Sono arrivate a dodici, e coprono il territorio che va da viale Belforte all’ospedale di Circolo fino al Palazzetto dello Sport.
Sono le ciclostazioni di bike sharing che, con l’inaugurazione da parte dell’assessore all’Ambiente delle postazioni in via Sacco davanti alla Biblioteca Civica, in largo Bersaglieri accanto al tribunale ed in via Manin, che copre la zona delle scuole e dell’impianto sportivo, nella giornata di ieri hanno raggiunto la dozzina e ospitano 87 posti per le due ruote sia senza motore che a pedalata assistita.
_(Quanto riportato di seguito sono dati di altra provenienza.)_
Lemma public_reduce o target s :
  sbook_wf s -> o ∈ sb_side (side_ o) s -> target <> 0 ->
  public_book (sb_set_side (side_ o) (reduce_id (id_ o) target (sb_side (side_ o) s)) s)
  = take_shares (id_ o) (open_quantity_ o - target) (public_book s).
Proof.
  intros H Ho Ht. pose proof (sw_ids _ H) as Hd0. rewrite (sb_ids_side (side_ o)) in Hd0.
  rewrite public_side_set; [|by rewrite sb_ids_set, reduce_id_ids].
  rewrite (public_side (side_ o) s H). set (others := sb_side (opposite (side_ o)) s).
  rewrite <- fmap_app in Hd0. fold others in Hd0.
  apply list_elem_of_split in Ho as (l1 & l2 & Hl). rewrite Hl in *.
  change (reduce_id (id_ o) target) with (update_id (id_ o) (fun x => x <| open_quantity_ := target |>)).
  rewrite update_id_middle by (done || (rewrite fmap_app in Hd0; by apply NoDup_app in Hd0 as [? _])).
  assert (forall x, (l1 ++ x :: l2) ++ others ≡ₚ x :: ((l1 ++ l2) ++ others)) as Hp
    by (intros x; by rewrite <- Permutation_middle).
  rewrite (public_perm _ _ Hd0 (Hp o)).
  rewrite (Hp o), fmap_cons in Hd0. apply NoDup_cons in Hd0 as [Hn Hd].
  rewrite (public_take _ _ _ Hn), (proj2 (Z.eqb_neq (open_quantity_ o) (open_quantity_ o - target))) by lia.
  replace (open_quantity_ o - (open_quantity_ o - target)) with target by lia.
  apply public_perm; [|apply Hp]. rewrite Hp, fmap_cons. by apply NoDup_cons.
Qed.

Lemma public_elem o l : NoDup (id_ <$> l) -> o ∈ l -> public l !! id_ o = Some (pub o).
Proof.
  intros Hd Ho. induction l as [|x l IH]; [by apply elem_of_nil in Ho|]. rewrite fmap_cons in Hd.
  apply NoDup_cons in Hd as [Hx Hd]. cbn [public]. apply elem_of_cons in Ho as [->|Ho]; [by rewrite lookup_insert_eq|].
  rewrite lookup_insert_ne; [by apply IH|]. intros Heq. apply Hx. rewrite Heq. by apply list_elem_of_fmap_2.
Qed.

Lemma public_find o s : sbook_wf s -> o ∈ sb_side (side_ o) s -> public_book s !! id_ o = Some (pub o).
Proof.
  intros H Ho. rewrite (public_side (side_ o) s H). apply public_elem; [|set_solver].
  rewrite fmap_app, <- sb_ids_side. apply H.
Qed.

(** The messages of a request turn the visible book before it into the one after. *)
Lemma replay_process ctx s :
  sbook_wf s -> request_ok (ctx_req ctx) ->
  itch_replay (public_book s) (oc_itch (spec_process ctx s)) = public_book (oc_book (spec_process ctx s)).
Proof.
  intros H [(_ & _ & _ & _ & Hq) _]. unfold spec_process. set (req := ctx_req ctx) in *.
  destruct (rq_type req) eqn:Ht.
  - unfold spec_enter. fold req. case_decide as Hd; [done|]. apply eq_None_not_Some, sb_find_None in Hd.
    destruct (_ && _); [done|].
    destruct (spec_incoming _ _ _ _ _ _ _ _ _ _) as [[s' evs] itch] eqn:Hs; cbn [oc_book oc_itch].
    refine (replay_incoming _ _ _ _ _ _ _ _ _ _ _ _ _ H Hd _ Hs). ulia.
  - unfold spec_cancel. fold req. destruct (sb_find _ s) as [o|] eqn:Hf; [|done].
    destruct (negb _); [done|]. cbv zeta. destruct (find_in_side _ _ _ H Hf) as [Ho _].
    destruct (open_quantity_ o <=? _) eqn:E; [done|]. destruct (still_open _ _ =? 0) eqn:E2; cbn [oc_book oc_itch].
    + by rewrite public_remove.
    + zbool. by rewrite public_reduce.
  - unfold spec_replace. fold req. destruct (sb_find _ s) as [o|] eqn:Hf; [|done].
    destruct (negb _); [done|]. case_decide as Hd; [done|]. apply eq_None_not_Some in Hd. cbv zeta.
    pose proof (sbook_wf_remove o s H) as H1. destruct (find_in_side _ _ _ H Hf) as [Ho Hid].
    apply (sb_remove_find o) in Hd. apply sb_find_None in Hd.
    destruct (still_open _ _ =? 0) eqn:E; [cbn [oc_itch oc_book]; by rewrite public_remove|]. zbool.
    destruct (_ && _).
    + cbn [oc_itch oc_book]. rewrite public_insert by done. rewrite public_remove by done.
      cbn [itch_replay fold_left itch_apply orp_original_order_reference_number orp_new_order_reference_number
           orp_shares orp_price].
      by rewrite (public_find _ _ H Ho).
    + destruct (spec_incoming _ _ _ _ _ _ _ _ _ _) as [[s' evs] itch] eqn:Hs; cbn [oc_book oc_itch].
      change (itch_replay (itch_apply (public_book s) (itch_order_delete
        (mkItchOrderDelete (itch_header ctx ITCH_ORDER_DELETE) (id_ o)))) itch = public_book s').
      cbn [itch_apply od_order_reference_number]. rewrite <- public_remove by done.
      refine (replay_incoming _ _ _ _ _ _ _ _ _ _ _ _ _ H1 Hd _ Hs). unfold still_open. lia.
Qed.

(** ** Every published message fits the wire *)

Definition ctx_ok (ctx : Context) : Prop := 0 <= ctx_itch_timestamp ctx < 2 ^ 48.

Ltac itch_fields :=
  split; [done|]; repeat (apply Forall_cons; split; [cbn; (ulia || done)|]); by apply Forall_nil.

Lemma itch_price_u32 price : is_u32 (to_itch_price price).
Proof. apply u32_range. Qed.

Lemma add_itch_wf ctx side o : ctx_ok ctx -> order_wf side o -> itch_wf (add_itch ctx o).
Proof.
  intros Hc (_ & _ & (? & ? & ?) & _ & ?). unfold ctx_ok in Hc. pose proof STOCK_LOCATE_u16.
  pose proof (itch_price_u32 (price_ o)). assert (is_u8 (to_ouch_side (side_ o))) by (by destruct (side_ o)).
  itch_fields.
Qed.

Lemma executed_itch_wf ctx id shares mn :
  ctx_ok ctx -> is_u64 id -> is_u32 shares -> is_u64 mn ->
  itch_wf (itch_order_executed (mkItchOrderExecuted (itch_header ctx ITCH_ORDER_EXECUTED) id shares mn)).
Proof. intros Hc ? ? ?. unfold ctx_ok in Hc. pose proof STOCK_LOCATE_u16. itch_fields. Qed.

Lemma delete_itch_wf ctx id :
  ctx_ok ctx -> is_u64 id -> itch_wf (itch_order_delete (mkItchOrderDelete (itch_header ctx ITCH_ORDER_DELETE) id)).
Proof. intros Hc ?. unfold ctx_ok in Hc. pose proof STOCK_LOCATE_u16. itch_fields. Qed.

Lemma cancel_itch_wf ctx id shares :
  ctx_ok ctx -> is_u64 id -> is_u32 shares ->
  itch_wf (itch_order_cancel (mkItchOrderCancel (itch_header ctx ITCH_ORDER_CANCEL) id shares)).
Proof. intros Hc ? ?. unfold ctx_ok in Hc. pose proof STOCK_LOCATE_u16. itch_fields. Qed.

Lemma replace_itch_wf ctx id new_id shares price :
  ctx_ok ctx -> is_u64 id -> is_u64 new_id -> is_u32 shares ->
  itch_wf (itch_order_replace (mkItchOrderReplace (itch_header ctx ITCH_ORDER_REPLACE) id new_id shares
    (to_itch_price price))).
Proof.
  intros Hc ? ? ?. unfold ctx_ok in Hc. pose proof STOCK_LOCATE_u16. pose proof (itch_price_u32 price). itch_fields.
Qed.

#[local] Hint Resolve executed_itch_wf delete_itch_wf cancel_itch_wf replace_itch_wf u64_range : exch.

Lemma fill_itch_wf ctx side type price wanted l fills kept s mn :
  ctx_ok ctx -> swept side type price wanted l fills kept -> Forall (order_wf s) l -> is_u64 mn ->
  Forall itch_wf (fill_itch ctx mn fills).
Proof.
  intros Hc Hsw. revert mn. induction Hsw as [l|wanted|wanted r l Hx|wanted r l fills kept Hx Hr _ IH|wanted r l Hx Hw];
    intros mn Hl Hm; try constructor; apply Forall_cons in Hl as [(_ & _ & (? & ? & ?) & _ & ?) Hl]; auto with exch.
  - apply executed_itch_wf; auto; ulia.
  - apply executed_itch_wf; auto; ulia.
Qed.

Lemma incoming_itch_wf ctx s id client_id side type price quantity executed may_rest s' evs itch :
  ctx_ok ctx -> sbook_wf s -> is_u64 id -> 0 <= quantity -> 0 <= executed -> is_u32 (quantity + executed) ->
  (may_rest = true -> in_band price) ->
  spec_incoming ctx s id client_id side type price quantity executed may_rest = (s', evs, itch) ->
  Forall itch_wf itch.
Proof.
  intros Hc H Hi Hq Hex Hu Hrest Hs. unfold spec_incoming in Hs.
  destruct (take_liquidity _ _ _ _ _) as [fills kept] eqn:Ht in Hs. cbv zeta in Hs.
  pose proof (take_liquidity_swept _ _ _ _ _ _ _ (side_wf_qty _ _ (sw_side _ H (opposite side))) Hq Ht) as Hsw.
  pose proof (fill_itch_wf ctx _ _ _ _ _ _ _ _ _ Hc Hsw (proj2 (sw_side _ H (opposite side))) (sw_match _ H)) as Hf.
  destruct (swept_shares _ _ _ _ _ _ _ Hsw Hq) as [_ Hsh].
  destruct (quantity - filled_shares fills =? 0) eqn:E; [by injection Hs as _ _ <-|]. zbool.
  destruct may_rest; [|by injection Hs as _ _ <-]. injection Hs as _ _ <-.
  apply Forall_app. split; [done|]. apply Forall_singleton, (add_itch_wf _ side); [done|].
  split; [done|]. split; [auto|]. split; [|done]. unfold qty_ok. cbn. ulia.
Qed.

Lemma process_itch_wf ctx s :
  ctx_ok ctx -> sbook_wf s -> request_ok (ctx_req ctx) -> Forall itch_wf (oc_itch (spec_process ctx s)).
Proof.
  intros Hc H [(Hi & Hni & _ & _ & Hq) Hband]. unfold spec_process. set (req := ctx_req ctx) in *.
  destruct (rq_type req) eqn:Ht.
  - unfold spec_enter. fold req. case_decide; [constructor|]. set (may_rest := bool_decide _ && bool_decide _).
    destruct (may_rest && _); [constructor|].
    destruct (spec_incoming _ _ _ _ _ _ _ _ _ _) as [[s' evs] itch] eqn:Hs; cbn [oc_itch].
    refine (incoming_itch_wf _ _ _ _ _ _ _ _ _ _ _ _ _ Hc H Hi _ _ _ _ Hs); [ulia|done|by rewrite Z.add_0_r|].
    intros [Hm _]%andb_true_iff. apply bool_decide_eq_true in Hm. auto.
  - unfold spec_cancel. fold req. destruct (sb_find _ s) as [o|] eqn:Hf; [|constructor].
    destruct (find_order_wf _ _ _ H Hf) as (_ & _ & (? & ? & ?) & _ & ?).
    destruct (negb _); [constructor|]. cbv zeta.
    destruct (open_quantity_ o <=? _) eqn:E; [constructor|]. destruct (still_open _ _ =? 0) eqn:E2; cbn [oc_itch];
      apply Forall_singleton; auto with exch.
    apply cancel_itch_wf; [done..|]. zbool. unfold still_open in *. ulia.
  - unfold spec_replace. fold req. destruct (sb_find _ s) as [o|] eqn:Hf; [|constructor].
    destruct (find_order_wf _ _ _ H Hf) as (_ & _ & (? & ? & ?) & _ & ?). pose proof (sbook_wf_remove o s H) as Hwf1.
    destruct (negb _); [constructor|]. case_decide; [constructor|]. cbv zeta.
    destruct (still_open _ _ =? 0) eqn:E; [apply Forall_singleton; auto with exch|]. zbool.
    assert (still_open (rq_quantity req) (executed_quantity_ o) = rq_quantity req - executed_quantity_ o
      /\ executed_quantity_ o < rq_quantity req) as [Hopen ?] by (unfold still_open in *; lia). rewrite Hopen in *.
    destruct (_ && _).
    + apply Forall_singleton, replace_itch_wf; auto. ulia.
    + destruct (spec_incoming _ _ _ _ _ _ _ _ _ _) as [[s' evs] itch] eqn:Hs; cbn [oc_itch].
      apply Forall_cons. split; [auto with exch|].
      refine (incoming_itch_wf _ _ _ _ _ _ _ _ _ _ _ _ _ Hc Hwf1 Hni _ _ _ _ Hs); [lia|done|by rewrite Z.sub_add|done].
Qed.
End Feed.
«Abbiamo lavorato per garantire la massima accessibilità agli uffici aperti al pubblico – ha spiegato l’assessore – In Comune, in zona Tribunale e nei pressi delle scuole di Masnago, compresi palazzetto, stadio e uffici provinciali». A spiegare il valore dell’iniziativa è intervenuta anche l’architetto , che ha lavorato sul progetto fin dall’inizio.
«L’idea era nata durante i mondiali di ciclismo, ma abbiamo capito subito che era un’idea da introdurre nel piano d’indirizzo strategico per la mobilità ciclistica, tanto che nell’anno successivo divenne obbligatorio per tutti i comuni». «Non è un discorso limitato alla sostenibilità ambientale, ma un dovere civico, morale e istituzionale. La cittadinanza sta già rispondendo in modo positivo, in particolare per i veicoli a pedalata assistita».
Da qui la promessa, da parte di Clerici, dell’acquisto di altre biciclette «a pedalata assistita, che per Varese sono l’ideale. Ne acquisteremo altre otto».
Ma nonostante le nuove inaugurazioni, non mancano i problemi: nella ciclostazione di piazza Trieste, le bici sono state danneggiate a tal punto da essere portate via mentre in quella di piazza Repubblica , delle tre presenti, le due biciclette a pedalata assistita hanno le gomme sgonfie e una ha il motore guasto.